Oltre l’indifferenza dello sguardo
In bilico tra salvezza e riscatto, chiaro e scuro, deserto e palude; costruito sull’idea di luoghi come paure, persone come specchi, azioni come incubi, il cinema di Gus Van Sant ha sempre riconsiderato e ribaltato il comune senso di visione. Un concetto che va oltre la dinamica del guardare, perché pretende dallo spettatore un coinvolgimento successivo, necessario, faticoso, impegnativo, compromettente, che lo costringe ad aumentare l’ampiezza del proprio sguardo.
Per questo anche Paranoid Park è da considerarsi un film elephantiaco, cioè ingombrante, difficile da sistemare, ma anche potente, difficile da controllare.
Come accadeva per il deserto di Gerry (Id., 2002), la scuola di Elephant (Id., 2002) o la casa di Last Days (Id., 2004), anche questo parco è un luogo delimitato, con regole di sopravvivenza precise, leggendario e mistico, veicolo paradigmatico sul quale si muove l’intera vicenda. Un luogo che funziona da filtro in modi diversi: può essere la tentazione del proibito, l’incontro/scontro generazionale, la sfida, il coraggio o anche la propria anima da difendere o rafforzare.
Paranoid Park è un rifugio, ma anche una possibilità per chi non sa dove andare, cosa fare, come pensare, quando agire. Forse un antagonista o un buco nero. Comunque, un luogo di gioventù. Che per Van Sant non è bruciata, ma in costante, conflittuale e angosciante ricerca. Proprio come il suo cinema, che cerca e rivela l’ambivalenza e la contraddittorietà dell’animo umano.
Ma Paranoid Park è anche un film sul vuoto delle sensazioni, delle certezze, dei desideri e delle relazioni. È un film che parla ma che, automaticamente, lo fa allo specchio. Un film che sembra un racconto, ma che, poi, forse, non lo è. Un film che entra a far parte di un viaggio, ma che, poi, forse, se ne discosta, solo per poi ritornarci. Un film che si muove, come i corpi di chi perfora l’aria con lo skate, che parla (poco) e ascolta (molto), che suona una musica incessante, dolce e amara, aggressiva e morbida, secca e bagnata. Un film coerente che racconta l’incandescenza, ma non l’opacità o l’irrisolutezza.
Paranoid Park può essere tutto, ma non può essere niente perché, per davvero, entra nella mente, negli occhi e nel cuore di un giovane che finalmente conosce se stesso. Che finalmente si specchia con la vita e ne comprende la sua sovrapponibilità.

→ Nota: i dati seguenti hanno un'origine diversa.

(* ===== verification/Leakage.v ===== *)
(** * Cold-start leakage (internal/analyzer/leakage)

    [Correlate] counts the failed requests that land within the leakage window of an endpoint
    becoming Ready.  It is proved equal to the quadratic definition, for every ordering
    [sort.Slice] may produce. *)

From S2P Require Import Prelude GoText Api Correlation.

Open Scope Z_scope.

Definition EventKind := string.
Definition EndpointReady : EventKind := "Ready".
Definition EndpointRemoved : EventKind := "Removed".

Record EndpointEvent := mkEvent {
  ev_At : Time;
  ev_PodIP : string;
  ev_Kind : EventKind
}.

Record ErrorSample := mkSample {
  es_At : Time;
  es_Category : string;
  es_Status : Z
}.

#[export] Instance endpoint_event_eq_dec : EqDecision EndpointEvent.
Proof. solve_decision. Defined.

Definition DefaultLeakageWindow : Duration := 2 * Second.

Definition CorrelatedEvent : Type := EndpointEvent * list ErrorSample.

Record Report := mkReport {
  Window : Duration;
  LeakageWindow : Duration;
  LeakedRequests : nat;
  CleanRequests : nat;
  Correlated : list CorrelatedEvent;
  EndpointEventCount : nat
}.

Definition criticalLeakedCount : nat := 50.

Definition totalWindow (samples : list ErrorSample) : Duration :=
  match samples, last samples with
  | s :: _ :: _, Some l => time_sub (es_At l) (es_At s)
  | _, _ => 0
  end.

Section correlate.
Context `{SortSlice}.

Definition effective_window (w : Duration) : Duration :=
  if w <=? 0 then DefaultLeakageWindow else w.

Definition Correlate (events : list EndpointEvent) (errors : list ErrorSample)
    (leakageWindow : Duration) : Report :=
  let leakageWindow := effective_window leakageWindow in
  let readyEvents := sort_by ev_At (filter (λ e, ev_Kind e = EndpointReady) events) in
  let sortedErrors := sort_by es_At errors in
  match readyEvents with
  | [] => mkReport (totalWindow sortedErrors) leakageWindow 0 (length sortedErrors) [] 0
  | _ =>
      let s := scan ev_At (λ e, time_add (ev_At e) leakageWindow) es_At readyEvents sortedErrors in
      mkReport (totalWindow sortedErrors) leakageWindow (sc_hits s) (sc_clean s)
        (zip readyEvents (sc_errors s)) (length readyEvents)
  end.
End correlate.

Definition Diagnostics (r : Report) : list DiagnosticAlert :=
  if decide (LeakedRequests r = 0%nat) then []
  else
    let severity :=
      if decide (criticalLeakedCount <= LeakedRequests r)%nat then SeverityCritical
      else SeverityWarning in
    [mkAlert "ColdStartLeakage" severity
      (itoa (Z.of_nat (LeakedRequests r)) +:+ " failed requests landed within "
       +:+ duration_string (LeakageWindow r) +:+ " of an endpoint becoming Ready (across "
       +:+ itoa (Z.of_nat (EndpointEventCount r)) +:+ " ready events)")
      "add readinessProbe.initialDelaySeconds or a startupProbe; verify the application returns 503 until warmup completes; check kube-proxy iptables sync latency"].

(** ** Specification *)

(** A sample inside the window [w] after a Ready event. *)
Definition leaked (events : list EndpointEvent) (w : Duration) (s : ErrorSample) : Prop :=
  Exists (λ e, ev_Kind e = EndpointReady ∧ ev_At e <= es_At s < ev_At e + w) events.

#[export] Instance leaked_dec events w s : Decision (leaked events w s).
Proof. unfold leaked. apply _. Defined.

Section theorems.
Context `{SortSlice}.

Lemma correlate_unfold events errors w :
  let evs := sort_by ev_At (filter (λ e, ev_Kind e = EndpointReady) events) in
  let s := scan ev_At (λ e, time_add (ev_At e) (effective_window w)) es_At evs (sort_by es_At errors) in
  LeakedRequests (Correlate events errors w) = sc_hits s ∧
  CleanRequests (Correlate events errors w) = sc_clean s ∧
  EndpointEventCount (Correlate events errors w) = length evs ∧
  Correlated (Correlate events errors w) = zip evs (sc_errors s).
Proof.
  simpl. unfold Correlate. destruct (sort_by ev_At _) as [|e evs]; [|done].
  by rewrite scan_nil.
Qed.

(** C18: The linear scan counts exactly the failures inside some leakage window (LeakedRequests)
    and those inside none (CleanRequests): the quadratic definition, whatever order the input
    is in and however ties are sorted. *)
Theorem correlate_counts (events : list EndpointEvent) (errors : list ErrorSample) (w : Duration) :
  let r := Correlate events errors w in
  LeakedRequests r = length (filter (leaked events (LeakageWindow r)) errors) ∧
  CleanRequests r = length (filter (λ s, ¬ leaked events (LeakageWindow r) s) errors) ∧
  EndpointEventCount r = length (filter (λ e, ev_Kind e = EndpointReady) events).
Proof.
  intros r. assert (HW : LeakageWindow r = effective_window w).
  { unfold r, Correlate. by destruct (sort_by ev_At _). }
  rewrite HW. subst r. destruct (correlate_unfold events errors w) as (-> & -> & -> & _).
  rewrite (Permutation_length (sort_by_perm _ _)).
  destruct (scan_counts ev_At (λ e, time_add (ev_At e) (effective_window w)) es_At
    (sort_by ev_At (filter (λ e, ev_Kind e = EndpointReady) events))
    (filter (λ e, ev_Kind e = EndpointReady) events)
    (sort_by es_At errors) errors) as [-> ->];
    try apply sort_by_sorted; try apply sort_by_perm.
  split_and!; [..|done]; f_equal; apply list_filter_iff; intros x;
    unfold leaked; by rewrite Exists_filter_and.
Qed.

(** Each correlated entry is a Ready event with the failures of its own window, those of an
    earlier still-open window excepted; entries come in time order. *)
Theorem correlate_groups (events : list EndpointEvent) (errors : list ErrorSample) (w : Duration)
    (j : nat) (e : EndpointEvent) (es : list ErrorSample) :
  let r := Correlate events errors w in
  Correlated r !! j = Some (e, es) →
  e ∈ events ∧ ev_Kind e = EndpointReady ∧
  es ≡ₚ filter (λ s, ev_At e <= es_At s < ev_At e + LeakageWindow r ∧
                 Forall (λ p, p.1.(ev_At) + LeakageWindow r <= es_At s) (take j (Correlated r))) errors.
Proof.
  intros r Hj. assert (HW : LeakageWindow r = effective_window w).
  { unfold r, Correlate. by destruct (sort_by ev_At _). }
  rewrite HW. destruct (correlate_unfold events errors w) as (_ & _ & _ & Hc).
  fold r in Hc. rewrite Hc in *.
  set (evs := sort_by ev_At _) in *. set (xs := sort_by es_At errors) in *.
  assert (Hxs : StronglySorted (key_le es_At) xs) by apply sort_by_sorted.
  apply lookup_zip_Some in Hj as [He Hes].
  rewrite (scan_groups _ _ _ evs xs j e Hxs He) in Hes. simplify_eq.
  assert (Hin : e ∈ filter (λ e, ev_Kind e = EndpointReady) events).
  { rewrite <- (sort_by_perm ev_At). by eapply list_elem_of_lookup_2. }
  apply list_elem_of_filter in Hin as [HK Hin]. split_and!; [done..|].
  unfold xs. rewrite (sort_by_perm es_At errors) at 1.
  erewrite list_filter_iff; [done|]. intros x. unfold inside, time_add.
  set (errs := sc_errors _).
  assert (Ht : take j evs = (take j (zip evs errs)).*1).
  { symmetry. apply take_zip_fst. unfold errs. by rewrite scan_errors_length. }
  rewrite Ht, Forall_fmap. done.
Qed.
End theorems.

Definition sample_events : list EndpointEvent :=
  [mkEvent 50 "10.0.0.1" EndpointReady; mkEvent 10 "10.0.0.2" EndpointReady;
   mkEvent 20 "10.0.0.3" EndpointRemoved].

Definition sample_errors : list ErrorSample :=
  [mkSample 60 "5xx" 503; mkSample 15 "connection_refused" 0; mkSample 30 "timeout" 0; mkSample 5 "timeout" 0].

Lemma correlate_groups_witness :
  let r := Correlate (H := insertion_SortSlice) sample_events sample_errors 10 in
  ∃ es, Correlated r !! 0%nat = Some (mkEvent 10 "10.0.0.2" EndpointReady, es) ∧
  mkEvent 10 "10.0.0.2" EndpointReady ∈ sample_events ∧ EndpointReady = EndpointReady ∧
  es ≡ₚ filter (λ s, 10 <= es_At s < 10 + LeakageWindow r ∧
                 Forall (λ p, p.1.(ev_At) + LeakageWindow r <= es_At s) (take 0 (Correlated r))) sample_errors.
Proof.
  exists [mkSample 15 "connection_refused" 0]. split; [reflexivity|].
  apply (correlate_groups (H := insertion_SortSlice) sample_events sample_errors 10 0
    (mkEvent 10 "10.0.0.2" EndpointReady) [mkSample 15 "connection_refused" 0]). reflexivity.
Defined.
(* ===== verification/Probe.v ===== *)
(** * Readiness probe discovery (internal/analyzer/probe) *)

From S2P Require Import Prelude GoText Api K8s.

Open Scope Z_scope.

Record Spec := mkProbeSpec {
  ps_Path : string;
  ps_Port : Z;
  ps_Scheme : string;
  ps_Host : string
}.

Fixpoint find_port (named : list ContainerPort) (name : string) : option Z :=
  match named with
  | [] => None
  | cp :: rest => if decide (cp_Name cp = name) then Some (cp_ContainerPort cp) else find_port rest name
  end.

(** Both intstr types are covered, so the "unknown port type" default is unreachable. *)
Definition resolvePort (p : IntOrString) (named : list ContainerPort) : res Z :=
  match p with
  | IntVal n =>
      if n <=? 0 then Err (errorf ("readinessProbe.httpGet.port must be > 0, got " +:+ itoa n))
      else Ok n
  | StrVal s =>
      if decide (s = "") then Err (errorf "readinessProbe.httpGet.port is an empty string")
      else
        match find_port named s with
        | Some n => Ok n
        | None => Err (errorf ("named port " +:+ quote s +:+ " not found in container.ports"))
        end
  end.

Definition DiscoverFromContainer (c : Container) : res Spec :=
  match ct_ReadinessProbe c with
  | None => Err (errorf "container has no readinessProbe")
  | Some p =>
      match pr_HTTPGet p with
      | None => Err (errorf "readinessProbe is not HTTPGet (tcpSocket / exec / grpc probes are not supported by AutoDiscoverProbe)")
      | Some httpGet =>
          port ← resolvePort (hg_Port httpGet) (ct_Ports c);
          let path := if decide (hg_Path httpGet = "") then "/" else hg_Path httpGet in
          let scheme := if decide (hg_Scheme httpGet = "") then "HTTP" else hg_Scheme httpGet in
          mret (mkProbeSpec path port scheme (hg_Host httpGet))
      end
  end.

(** ** Properties *)

Lemma find_port_first named name :
  find_port named name = cp_ContainerPort <$> head (filter (λ cp, cp_Name cp = name) named).
Proof. induction named as [|cp named IH]; [done|]. rewrite filter_cons. simpl. by case_decide. Qed.

(** Discovery succeeds exactly on an HTTP readiness probe whose port is a positive number or the
    name of a declared port, and then returns that port (the first of the name), a non-empty
    path and a non-empty scheme. *)
Theorem discover_spec (c : Container) (s : Spec) :
  DiscoverFromContainer c = Ok s ↔
  ∃ p g, ct_ReadinessProbe c = Some p ∧ pr_HTTPGet p = Some g ∧
    match hg_Port g with
    | IntVal n => 0 < n ∧ ps_Port s = n
    | StrVal name => name ≠ "" ∧
        cp_ContainerPort <$> head (filter (λ cp, cp_Name cp = name) (ct_Ports c)) = Some (ps_Port s)
    end ∧
    ps_Path s = (if decide (hg_Path g = "") then "/" else hg_Path g) ∧
    ps_Scheme s = (if decide (hg_Scheme g = "") then "HTTP" else hg_Scheme g) ∧
    ps_Host s = hg_Host g.
Proof.
  assert (Hport : ∀ p named n, resolvePort p named = Ok n ↔
    match p with
    | IntVal m => 0 < m ∧ n = m
    | StrVal name => name ≠ "" ∧
        cp_ContainerPort <$> head (filter (λ cp, cp_Name cp = name) named) = Some n
    end).
  { intros [m|name] named n; simpl.
    - destruct (Z.leb_spec m 0); split; intros ?; simplify_eq; try done; [lia|by destruct_and?; subst].
    - rewrite <- find_port_first. case_decide; [split; [done|by intros []]|].
      destruct (find_port named name); split; intros ?; destruct_and?; simplify_eq; done. }
  unfold DiscoverFromContainer. split.
  - destruct (ct_ReadinessProbe c) as [p|]; [|done]. destruct (pr_HTTPGet p) as [g|] eqn:Hg; [|done].
    destruct (resolvePort (hg_Port g) (ct_Ports c)) as [n|] eqn:Hr; simpl; [|done].
    intros [= <-]. exists p, g. apply Hport in Hr. simpl. by destruct (hg_Port g); naive_solver.
  - intros (p & g & -> & -> & Hp & Hpath & Hsch & Hh).
    rewrite (proj2 (Hport (hg_Port g) (ct_Ports c) (ps_Port s))); [|done].
    simpl. destruct s; simpl in *; by subst.
Qed.
(* ===== verification/LoadPhase.v ===== *)
(** * Load phases (internal/loadgen/phase.go) *)

From S2P Require Import Prelude GoText Api.

Open Scope Z_scope.

Definition Pattern := string.
Definition PatternConstant : Pattern := "Constant".
Definition PatternPoisson : Pattern := "Poisson".
Definition PatternRamp : Pattern := "Ramp".
Definition PatternStep : Pattern := "Step".

Record LPhase := mkPhase {
  ph_Name : string;
  ph_Pattern : Pattern;
  ph_Duration : Duration;
  ph_StartRPS : Z;
  ph_EndRPS : Z;
  ph_StepRPS : Z;
  ph_StepEvery : Duration;
  ph_RecordStats : bool
}.

#[export] Instance lphase_eq_dec : EqDecision LPhase.
Proof. solve_decision. Defined.

Definition WarmupPhaseName : string := "Warmup".

Definition MeasurePhaseName : string := "Measure".

(** [Phase.Validate]: [Ok tt] for a nil error. *)
Definition Validate (p : LPhase) : res unit :=
  let phase := "phase " +:+ quote (ph_Name p) in
  if decide (ph_Name p = "") then Err (errorf "phase name is required")
  else if ph_Duration p <=? 0 then
    Err (errorf (phase +:+ " duration must be > 0, got " +:+ duration_string (ph_Duration p)))
  else if ph_StartRPS p <=? 0 then
    Err (errorf (phase +:+ " startRPS must be > 0, got " +:+ itoa (ph_StartRPS p)))
  else if decide (ph_Pattern p = PatternConstant ∨ ph_Pattern p = PatternPoisson) then Ok tt
  else if decide (ph_Pattern p = PatternRamp) then
    if ph_EndRPS p <=? 0 then
      Err (errorf (phase +:+ " pattern=Ramp requires endRPS > 0, got " +:+ itoa (ph_EndRPS p)))
    else Ok tt
  else if decide (ph_Pattern p = PatternStep) then
    if ph_StepRPS p <=? 0 then
      Err (errorf (phase +:+ " pattern=Step requires stepRPS > 0, got " +:+ itoa (ph_StepRPS p)))
    else if ph_StepEvery p <=? 0 then
      Err (errorf (phase +:+ " pattern=Step requires stepEvery > 0, got " +:+ duration_string (ph_StepEvery p)))
    else Ok tt
  else if decide (ph_Pattern p = "") then Err (errorf (phase +:+ " pattern is required"))
  else Err (errorf (phase +:+ " unknown pattern " +:+ quote (ph_Pattern p))).

(** [Phase.peakRPS].  Go's [int] is 64 bits wide and division truncates; [None] is the
    division-by-zero panic of a Step phase without an interval. *)
Definition peakRPS (p : LPhase) : option Z :=
  if decide (ph_Pattern p = PatternRamp) then
    Some (if ph_StartRPS p <? ph_EndRPS p then ph_EndRPS p else ph_StartRPS p)
  else if decide (ph_Pattern p = PatternStep) then
    if ph_StepEvery p =? 0 then None
    else
      let climbs := Z.quot (ph_Duration p) (ph_StepEvery p) in
      Some (ph_StartRPS p ⊕ climbs ⊗ ph_StepRPS p)%go
  else Some (ph_StartRPS p).

(** A phase whose text is ASCII. *)
Definition plain_phase (p : LPhase) : Prop := plain_text (ph_Name p) ∧ plain_text (ph_Pattern p).

(** ** Validity *)

Definition valid_phase (p : LPhase) : Prop :=
  ph_Name p ≠ "" ∧ 0 < ph_Duration p ∧ 0 < ph_StartRPS p ∧
  (ph_Pattern p = PatternConstant ∨ ph_Pattern p = PatternPoisson ∨
   (ph_Pattern p = PatternRamp ∧ 0 < ph_EndRPS p) ∨
   (ph_Pattern p = PatternStep ∧ 0 < ph_StepRPS p ∧ 0 < ph_StepEvery p)).

Lemma Validate_ok p : Validate p = Ok tt ↔ valid_phase p.
Proof.
  unfold Validate, valid_phase, PatternConstant, PatternPoisson, PatternRamp, PatternStep.
  destruct (decide (ph_Name p = "")); [split; [done|by intros [? _]]|].
  destruct (Z.leb_spec (ph_Duration p) 0); [split; [done|lia]|].
  destruct (Z.leb_spec (ph_StartRPS p) 0); [split; [done|lia]|].
  destruct (decide (_ ∨ _)) as [[]|]; [split; [by auto 8|done]..|].
  destruct (decide (ph_Pattern p = "Ramp")) as [HR|].
  { rewrite HR. destruct (Z.leb_spec (ph_EndRPS p) 0); (split; [done || by auto 8|]).
    - intros (_ & _ & _ & [|[|[[_ ?]|[? _]]]]); done || lia.
    - done. }
  destruct (decide (ph_Pattern p = "Step")) as [HS|].
  { rewrite HS. destruct (Z.leb_spec (ph_StepRPS p) 0), (Z.leb_spec (ph_StepEvery p) 0);
      (split; [done || by auto 10|]); try done;
      intros (_ & _ & _ & [|[|[[? _]|(_ & ? & ?)]]]); done || lia. }
  destruct (decide (ph_Pattern p = "")); (split; [done|]);
    intros (_ & _ & _ & [|[|[[? _]|[? _]]]]); naive_solver.
Qed.
(** A window without a length is accepted, and its phase is one that the load generator refuses. *)
Lemma zero_spike_accepted :
  ∃ phases p, decomposeSpike 10 (10 * Second) [mkSpike Second 0 50] = Ok phases ∧
    p ∈ phases ∧ is_ok (LoadPhase.Validate p) = false.
Proof.
  eexists _, (constant_phase "Measure-spike-0" 0 50). split; [reflexivity|]. split; [|reflexivity].
  right. left.
Qed.

(** The end of a window is compared after it wraps around: a window that runs far past the
    measurement window is accepted when its end overflows. *)
Lemma spike_overflow_accepted :
  is_ok (decomposeSpike 10 (10 * Second) [mkSpike Second maxDuration 50]) = true.
Proof. reflexivity. Qed.

(** ** The phased run as a whole *)

(** A profile whose phases fill the measurement window: no ramp duration of its own, and spikes
    whose ends are representable durations. *)
Definition profile_fills (p : LoadProfile) : Prop :=
  Forall end_fits (lp_Spikes p) ∧ (∀ d, lp_RampDuration p = Some d → d <= 0).

(** Phases that are all measured and last [d]. *)
Definition measures (d : Duration) (phases : list LPhase) : Prop :=
  Forall (λ p, ph_RecordStats p = true) phases ∧ total_duration phases = d.

Lemma decompose_loop_recorded base total i cursor spikes phases :
  decompose_loop base total i cursor spikes = Ok phases → Forall (λ p, ph_RecordStats p = true) phases.
Proof.
  revert i cursor phases. induction spikes as [|sw spikes IH]; intros i cursor phases; simpl.
  - intros [= <-]. case_match; repeat constructor.
  - repeat case_match; try done; destruct (decompose_loop _ _ _ _ spikes) as [rest|] eqn:Hr; try done;
      intros [= <-]; simpl; repeat constructor; by eapply IH.
Qed.

(** The lengths of the spikes are lengths of phases. *)
Lemma decompose_loop_lengths base total i cursor spikes phases :
  decompose_loop base total i cursor spikes = Ok phases → Forall valid_phase phases →
  Forall (λ sw, 0 <= sw_Duration sw) spikes.
Proof.
  revert i cursor phases. induction spikes as [|sw spikes IH]; intros i cursor phases; simpl; [done|].
  repeat case_match; try done; destruct (decompose_loop _ _ _ _ spikes) as [rest|] eqn:Hr; try done;
    intros [= <-]; simpl; rewrite ?Forall_cons; intros Hv;
    (constructor; [|eapply IH; [exact Hr|tauto]]); unfold valid_phase in Hv; simpl in Hv; lia.
Qed.

Lemma measure_phases_measures load d phases :
  measure_phases load d = Ok phases → in_int32 (lc_BaseRPS load) → 0 < d <= maxDuration →
  (∀ p, lc_Profile load = Some p → profile_fills p) → Forall valid_phase phases → measures d phases.
Proof.
  unfold measure_phases. intros Hm Hb Hd Hp Hv.
  set (pattern := match lc_Profile load with Some p => lp_Pattern p | None => PatternConstant end) in *.
  assert (Hsingle : ∀ b e r s, Ok [mkPhase MeasurePhaseName pattern d b e r s true] = Ok phases → measures d phases).
  { intros b e r s [= <-]. split; [by apply Forall_singleton|]. simpl. lia. }
  case_decide as Hcp; [by eapply Hsingle|].
  destruct (lc_Profile load) as [p|]; [|done]. destruct (Hp p eq_refl) as (Hs & Hrd).
  case_decide as Hramp.
  { destruct (lp_EndRPS p) as [e|]; [|done].
    assert (match lp_RampDuration p with Some d' => if 0 <? d' then d' else d | None => d end = d) as Hdur.
    { destruct (lp_RampDuration p) as [d'|]; [|done]. specialize (Hrd d' eq_refl).
      by destruct (Z.ltb_spec 0 d'); [lia|]. }
    rewrite Hdur in Hm. by eapply Hsingle. }
  case_decide as Hstep.
  { destruct (lp_StepRPS p), (lp_StepDuration p); try done. by eapply Hsingle. }
  case_decide; [|done]. unfold decomposeSpike in Hm. destruct (lp_Spikes p) as [|sw spikes] eqn:Hsp; [done|].
  split; [by eapply decompose_loop_recorded|].
  destruct (decompose_loop_offers (lc_BaseRPS load) d 0 0 (sw :: spikes) phases) as [Hsum _]; try done; try lia.
  by eapply decompose_loop_lengths.
Qed.

(** A run has phases. *)
Lemma buildPhases_nonempty cr phases : buildPhases cr = Ok (Some phases) → phases ≠ [].
Proof.
  unfold buildPhases. repeat (case_match; [done|]). destruct (measure_phases _ _) as [ms|] eqn:Hms; [|done].
  intros [= <-] [_ ->]%app_eq_nil. revert Hms. unfold measure_phases, decomposeSpike.
  case_decide; [done|]. case_match; [|done]. repeat (case_match; try done).
  simpl. repeat (case_match; try done); destruct (decompose_loop _ _ _ _ _); try done; by destruct (_ ++ _) eqn:Hnil.
Qed.

Lemma buildPhases_fill (cr : ScaleValidation) (phases : list LPhase) :
  buildPhases cr = Ok (Some phases) →
  in_int32 (lc_BaseRPS (sp_Load (sv_Spec cr))) → sp_SLA (sv_Spec cr) <= maxDuration →
  (∀ p, lc_Profile (sp_Load (sv_Spec cr)) = Some p → profile_fills p) →
  Forall valid_phase phases →
  total_duration phases = sp_SLA (sv_Spec cr) ∧
  total_duration (filter (λ p, ph_RecordStats p = true) phases)
    = sp_SLA (sv_Spec cr) - default 0 (lc_WarmupDuration (sp_Load (sv_Spec cr))).
Proof.
  unfold buildPhases. intros Hm Hb Hmax Hp Hv. case_match; [done|].
  destruct (Z.leb_spec (sp_SLA (sv_Spec cr)) 0); [done|].
  set (warm := default 0 (lc_WarmupDuration (sp_Load (sv_Spec cr)))) in *.
  destruct (Z.ltb_spec warm 0); [done|]. destruct (Z.leb_spec (sp_SLA (sv_Spec cr)) warm); [done|].
  unfold maxDuration in *. rewrite int64_id in Hm by solve_range.
  destruct (measure_phases _ _) as [ms|] eqn:Hms; [|done]. injection Hm as <-. apply Forall_app in Hv as [_ Hv].
  apply measure_phases_measures in Hms as (Hr & Hsum); [|done|unfold maxDuration; lia|done..].
  rewrite total_duration_app, filter_app, total_duration_app.
  assert (Hall : filter (λ p, ph_RecordStats p = true) ms = ms).
  { clear -Hr. induction Hr as [|p ms Hp _ IH]; [done|]. rewrite filter_cons_True by done. by rewrite IH. }
  rewrite Hall. destruct (Z.ltb_spec 0 warm); simpl; lia.
Qed.

Lemma decompose_loop_plain base total i cursor spikes phases : 0 <= i →
  decompose_loop base total i cursor spikes = Ok phases → Forall plain_phase phases.
Proof.
  assert (Hplain : ∀ name d rps, plain_text name → plain_phase (constant_phase name d rps)) by done.
  revert i cursor phases. induction spikes as [|sw spikes IH]; intros i cursor phases Hi; simpl.
  - intros [= <-]. case_match; repeat constructor.
  - repeat case_match; try done; destruct (decompose_loop _ _ _ _ spikes) as [rest|] eqn:Hr; try done;
      intros [= <-]; simpl; repeat constructor; try (apply plain_app; [done|]); try (by apply plain_itoa);
      (eapply IH; [|exact Hr]); lia.
Qed.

Van Sant sembra suggerire con straripante sensibilità l’inadeguatezza di chi non comprende e distingue giusto e sbagliato, acceso e spento, dentro e fuori, guerra e pace. Una chiave di lettura interessante che qui, come anche, e soprattutto, in Elephant, combacia con il modo di rappresentazione della classe adulta: un’entità lontana, sfocata, collocata in secondo piano sempre. Un controcampo mancato.
Paranoid Park è uno spazio e una conquista dove la comprensione dell’indifferenza è aderente sulla pelle di ciascuno. È una nuova declinazione di ciò che significano salvezza e perdono. Anche quando non si trova né l’uno né l’altro.
Curiosità
Audizioni per il cast fatte su My space. A questo proposito Van Sant ha detto: «Credo che dovrebbero farlo tutte le agenzie di casting che vogliono trovare dei liceali, soprattutto adesso che My Space ha una diffusione così alta. Abbiamo fatto come gli altri, cercando poi semplicemente di convincere degli appassionati di skateboard a recitare nel film».